Complex Structure and Dynamics of the Heart

Description

This award-winning thesis investigates the mechanisms underlying cardiac arrhythmia development and termination from an entirely new perspective. By viewing the heart as a complex system, the author uses theoretical tools from nonlinear dynamics combined with numerical simulations and experiments to achieve insights into the relationship between its structure and dynamics, thereby paving the way towards innovative low-energy defibrillation strategies. The work tackles, among other things: the effect of substrate heterogeneity on the spatial-temporal dynamics of cardiac arrhythmias and ways in which weak pulsed electric fields can be used to control these dynamics in heterogeneous cardiac tissue. The long-term vision of this research is to replace the current strategy of applying painful and sometimes tissue damaging electric shock – currently the only reliable way to terminate life-threatening fibrillation – by a more subtle but equally effective intervention. The book maps out a number of promising research directions for biophysicists and medical researchers working on the origins and treatment of cardiac arrhythmias.

Contents

Introduction.- Methods.- Results.- Conclusion.- Appendix A Modeling Details.- Appendix B Supplementary Data.- Appendix C MediaSim —An Open Framework for Simulating Extended Systems.- Index.

Author

Dr.
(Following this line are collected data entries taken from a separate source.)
(* ===== verification/GoTime.v ===== *)
(** * Instants, durations and their text, as Go's [time] prints them

    A [time.Time] is modelled by the instant it denotes, in nanoseconds from the Unix epoch:
    every value the program keeps has been moved to UTC, so the location carries nothing.
    A [time.Duration] is its [int64] count of nanoseconds. *)

From S2P Require Import Prelude Utf8 GoText.

Definition nanosecond : Z := 1.
Definition microsecond : Z := 1000.
Definition millisecond : Z := 1000000.
Definition second : Z := 1000000000.
Definition minute : Z := 60 * second.
Definition hour : Z := 60 * minute.

(** [time.Time{}]: 1 January of the year 1. *)
Definition zero_time : Z := -62135596800 * second.
Definition is_zero_time (t : Z) : bool := t =? zero_time.

(** [t.Unix()], [t.UnixMilli()], [t.UnixNano()] *)
Definition unix (t : Z) : Z := t / second.
Definition unix_milli (t : Z) : Z := t / millisecond.

(** [t.Truncate(d)], which counts from the zero time. *)
Definition truncate_time (d t : Z) : Z := t - (t - zero_time) mod d.

(** ** The calendar *)

(** Year, month and day of a count of days from 1 January 1970, in the proleptic Gregorian
    calendar. *)
Definition year_of_era (doe : Z) : Z :=
  (doe - doe / 1460 + doe / 36524 - doe / 146096) / 365.
Definition day_of_year (doe : Z) : Z :=
  let yoe := year_of_era doe in doe - (365 * yoe + yoe / 4 - yoe / 100).

Definition civil (days : Z) : Z * Z * Z :=
  let z := days + 719468 in
  let era := z / 146097 in
  let doe := z mod 146097 in
  let yoe := year_of_era doe in
  let doy := day_of_year doe in
  let mp := (5 * doy + 2) / 153 in
  let d := doy - (153 * mp + 2) / 5 + 1 in
  let m := if mp <? 10 then mp + 3 else mp - 9 in
  (yoe + era * 400 + (if m <=? 2 then 1 else 0), m, d).

Definition days_of (t : Z) : Z := t / (86400 * second).
Definition year_of (t : Z) : Z := (civil (days_of t)).1.1.

(** A year, padded to four digits. *)
Definition year_str (y : Z) : string :=
  if (0 <=? y) && (y <? 10000) then fixed_dec 4 y
  else if y <? 0 then
    String "-"%char (if - y <? 10000 then fixed_dec 4 (- y) else dec (- y))
  else dec y.

Definition date_str (t : Z) : string :=
  let '(y, m, d) := civil (days_of t) in
  year_str y +:+ "-" +:+ fixed_dec 2 m +:+ "-" +:+ fixed_dec 2 d.

Definition clock_str (t : Z) : string :=
  let s := t / second mod 86400 in
  fixed_dec 2 (s / 3600) +:+ ":" +:+ fixed_dec 2 (s / 60 mod 60) +:+ ":" +:+ fixed_dec 2 (s mod 60).

(** [t.UTC().Format(time.RFC3339)] *)
Definition rfc3339 (t : Z) : string := date_str t +:+ "T" +:+ clock_str t +:+ "Z".

(** [t.UTC().Format(time.RFC3339Nano)] *)
Definition rfc3339_nano (t : Z) : string :=
  date_str t +:+ "T" +:+ clock_str t +:+ frac_str 9 (t mod second) +:+ "Z".

(** ** Durations *)

Definition frac_of (prec : nat) (u : Z) : string := frac_str prec (u mod 10 ^ Z.of_nat prec).
Definition whole_of (prec : nat) (u : Z) : string := dec (u / 10 ^ Z.of_nat prec).

Definition micro_sign : string := byte_str 0xC2 +:+ byte_str 0xB5.

(** [d.String()] *)
Definition duration_str (d : Z) : string :=
  let u := Z.abs d in
  let body :=
    if u =? 0 then "0s"
    else if u <? microsecond then dec u +:+ "ns"
    else if u <? millisecond then whole_of 3 u +:+ frac_of 3 u +:+ micro_sign +:+ "s"
    else if u <? second then whole_of 6 u +:+ frac_of 6 u +:+ "ms"
    else
      let secs := u / second in
      let s := dec (secs mod 60) +:+ frac_of 9 u +:+ "s" in
      let mins := secs / 60 in
      if mins =? 0 then s
      else
        let ms := dec (mins mod 60) +:+ "m" +:+ s in
        if mins / 60 =? 0 then ms else dec (mins / 60) +:+ "h" +:+ ms in
  if d <? 0 then String "-"%char body else body.

(** ** Lemmas *)

(** The year of the 400-year era and the day of that year stay in range. *)
Lemma yoe_bounds doe :
  0 <= doe < 146097 -> 0 <= year_of_era doe < 400 /\ 0 <= day_of_year doe <= 366.
Proof.
  intros H. unfold day_of_year, year_of_era. cbv zeta.
  set (yoe := (doe - doe / 1460 + doe / 36524 - doe / 146096) / 365).
  divmod doe 1460. divmod doe 36524. divmod doe 146096.
  set (p := doe / 1460) in *. set (q := doe / 36524) in *. set (r := doe / 146096) in *.
  assert (365 * yoe <= doe - p + q - r < 365 * yoe + 365) by
    (subst yoe; divmod (doe - p + q - r) 365; lia).
  clearbody yoe p q r.
  divmod yoe 4. divmod yoe 100. set (u := yoe / 4) in *. set (v := yoe / 100) in *.
  clearbody u v.
  assert (0 <= r <= 1) by lia. assert (0 <= q <= 4) by lia.
  assert (0 <= yoe < 400) by (assert (r = 0 \/ r = 1) as [->| ->] by lia; lia).
  assert (v = 0 \/ v = 1 \/ v = 2 \/ v = 3) as Hv by lia.
  assert (q = 0 \/ q = 1 \/ q = 2 \/ q = 3 \/ q = 4) as Hq by lia.
  assert (r = 0 \/ r = 1) as Hr by lia.
  split; [done|].
  destruct Hv as [->|[->|[->| ->]]], Hq as [->|[->|[->|[->| ->]]]], Hr as [->| ->]; lia.
Qed.

Lemma month_of_day_bounds doe :
  0 <= doe < 146097 ->
  let mp := (5 * day_of_year doe + 2) / 153 in
  0 <= mp <= 11 /\ 153 * mp <= 5 * day_of_year doe + 2 < 153 * mp + 153.
Proof.
  intros H mp. apply yoe_bounds in H as [_ H]. subst mp.
  divmod (5 * day_of_year doe + 2) 153. lia.
Qed.

Lemma civil_inj a b : civil a = civil b -> a = b.
Proof.
  unfold civil. cbv zeta. intros H.
  set (z := a + 719468) in *. set (w := b + 719468) in *.
  divmod z 146097. divmod w 146097.
  pose proof (yoe_bounds (z mod 146097) ltac:(lia)) as [Hya _].
  pose proof (yoe_bounds (w mod 146097) ltac:(lia)) as [Hyb _].
  pose proof (month_of_day_bounds (z mod 146097) ltac:(lia)) as [Hma _].
  pose proof (month_of_day_bounds (w mod 146097) ltac:(lia)) as [Hmb _].
  assert (day_of_year (z mod 146097) + (365 * year_of_era (z mod 146097)
    + year_of_era (z mod 146097) / 4 - year_of_era (z mod 146097) / 100)
    = z mod 146097) as Ez by (unfold day_of_year; lia).
  assert (day_of_year (w mod 146097) + (365 * year_of_era (w mod 146097)
    + year_of_era (w mod 146097) / 4 - year_of_era (w mod 146097) / 100)
    = w mod 146097) as Ew by (unfold day_of_year; lia).
  set (ya := year_of_era (z mod 146097)) in *. set (yb := year_of_era (w mod 146097)) in *.
  set (da := day_of_year (z mod 146097)) in *. set (db := day_of_year (w mod 146097)) in *.
  set (ma := (5 * da + 2) / 153) in *. set (mb := (5 * db + 2) / 153) in *.
  injection H as Hy Hm Hd.
  assert (ma = mb) as Em.
  { clearbody ma mb. destruct (Z.ltb_spec ma 10), (Z.ltb_spec mb 10); lia. }
  rewrite Em in Hy, Hd. assert (da = db) as Ed by lia.
  assert (ya = yb /\ z / 146097 = w / 146097) as [E1 E2] by lia.
  rewrite E1, Ed in Ez. lia.
Qed.

Lemma civil_month_day days :
  let '(_, m, d) := civil days in 1 <= m <= 12 /\ 1 <= d <= 31.
Proof.
  unfold civil. set (z := days + 719468). divmod z 146097.
  pose proof (month_of_day_bounds (z mod 146097) ltac:(lia)) as [Ha Hb].
  set (ma := (5 * _ + 2) / 153) in *. clearbody ma.
  assert (ma = 0 \/ ma = 1 \/ ma = 2 \/ ma = 3 \/ ma = 4 \/ ma = 5 \/ ma = 6 \/ ma = 7
    \/ ma = 8 \/ ma = 9 \/ ma = 10 \/ ma = 11) as Hm by lia.
  repeat destruct Hm as [->|Hm]; try subst ma; simpl; dlia.
Qed.

Lemma app_inj_suffix s t u : s +:+ u = t +:+ u -> s = t.
Proof.
  intros H. apply (app_inj_len s t u u); [|exact H].
  apply (f_equal String.length) in H. rewrite !length_app_str in H. lia.
Qed.

(** Years that RFC 3339 can write. *)
Definition rfc_year (t : Z) : Prop := 0 <= year_of t < 10000.

#[export] Instance rfc_year_dec t : Decision (rfc_year t).
Proof. unfold rfc_year. apply _. Defined.

Lemma year_str_fixed y : 0 <= y < 10000 -> year_str y = fixed_dec 4 y.
Proof. intros H. unfold year_str. by zbool. Qed.

Lemma length_date_str t : rfc_year t -> String.length (date_str t) = 10%nat.
Proof.
  unfold rfc_year, year_of, date_str. destruct (civil (days_of t)) as [[y m] d]. simpl.
  intros H. rewrite year_str_fixed by done.
  by rewrite !length_app_str, !length_fixed_dec.
Qed.

Lemma date_str_inj t u :
  rfc_year t -> rfc_year u -> date_str t = date_str u -> days_of t = days_of u.
Proof.
  unfold rfc_year, year_of, date_str. intros Ht Hu H. apply civil_inj.
  pose proof (civil_month_day (days_of t)) as Ht'.
  pose proof (civil_month_day (days_of u)) as Hu'.
  destruct (civil (days_of t)) as [[y m] d], (civil (days_of u)) as [[y' m'] d'].
  simpl in Ht, Hu. rewrite !year_str_fixed in H by done.
  apply app_inj_len in H as [Hy H]; [|by rewrite !length_fixed_dec].
  apply app_inj_len in H as [_ H]; [|done].
  apply app_inj_len in H as [Hm H]; [|by rewrite !length_fixed_dec].
  apply app_inj_len in H as [_ H]; [|done].
  apply fixed_dec_inj in Hy, Hm, H; [|simpl; lia..]. by subst.
Qed.

Lemma clock_str_inj t u :
  clock_str t = clock_str u -> t / second mod 86400 = u / second mod 86400.
Proof.
  unfold clock_str. cbv zeta. intros H.
  set (a := t / second mod 86400) in *. set (b := u / second mod 86400) in *.
  assert (0 <= a < 86400) by (apply Z.mod_pos_bound; lia).
  assert (0 <= b < 86400) by (apply Z.mod_pos_bound; lia).
  apply app_inj_len in H as [Hh H]; [|by rewrite !length_fixed_dec].
  apply app_inj_len in H as [_ H]; [|done].
  apply app_inj_len in H as [Hm H]; [|by rewrite !length_fixed_dec].
  apply app_inj_len in H as [_ H]; [|done].
  clearbody a b.
  apply fixed_dec_inj in Hh, Hm, H; [|simpl; dlia..]. dlia.
Qed.

Lemma length_clock_str t : String.length (clock_str t) = 8%nat.
Proof. unfold clock_str. by rewrite !length_app_str, !length_fixed_dec. Qed.

Lemma instant_split t :
  t = days_of t * (86400 * second) + (t / second mod 86400) * second + t mod second.
Proof. unfold days_of, second. dlia. Qed.

(** The text of an instant determines it. *)
Lemma rfc3339_nano_inj t u :
  rfc_year t -> rfc_year u -> rfc3339_nano t = rfc3339_nano u -> t = u.
Proof.
  unfold rfc3339_nano. intros Ht Hu H.
  apply app_inj_len in H as [Hd H]; [|by rewrite !length_date_str].
  apply app_inj_len in H as [_ H]; [|done].
  apply app_inj_len in H as [Hc H]; [|by rewrite !length_clock_str].
  apply app_inj_suffix in H. apply date_str_inj in Hd; [|done..].
  apply clock_str_inj in Hc.
  apply frac_str_inj in H; [|apply Z.mod_pos_bound; done..].
  rewrite (instant_split t), (instant_split u). congruence.
Qed.

Lemma truncate_time_idem d t : 0 < d -> truncate_time d (truncate_time d t) = truncate_time d t.
Proof.
  intros Hd. unfold truncate_time.
  replace (t - (t - zero_time) mod d - zero_time) with (d * ((t - zero_time) / d))
    by (divmod (t - zero_time) d; lia).
  rewrite (Z.mul_comm d), Z.mod_mul by lia. lia.
Qed.

Lemma truncate_time_bounds d t : 0 < d -> t - d < truncate_time d t <= t.
Proof. intros Hd. unfold truncate_time. divmod (t - zero_time) d. lia. Qed.

Lemma truncate_time_mono d t u : 0 < d -> t <= u -> truncate_time d t <= truncate_time d u.
Proof.
  intros Hd H. unfold truncate_time.
  assert ((t - zero_time) / d <= (u - zero_time) / d) by (apply Z.div_le_mono; lia).
  divmod (t - zero_time) d. divmod (u - zero_time) d. nia.
Qed.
Philip Bittihn studied physics at the Georg-August-Universität Göttingen as a scholar of the Studienstiftung des deutschen Volkes (German National Academic Foundation). In 2009, he obtained his diploma with honors from the university, before joining the MPRG Biomedical Physics at the Max Planck Institute for Dynamics and Self-Organization, Göttingen. He received his PhD in June 2013 for theoretical and experimental work on the complex structure and dynamics of the heart and is currently a postdoctoral scholar at the BioCircuits Institute, University of California, San Diego. His interests include the nonlinear dynamics and emergent phenomena of biological systems, numerical simulations, partial differential equations and experimental data analysis.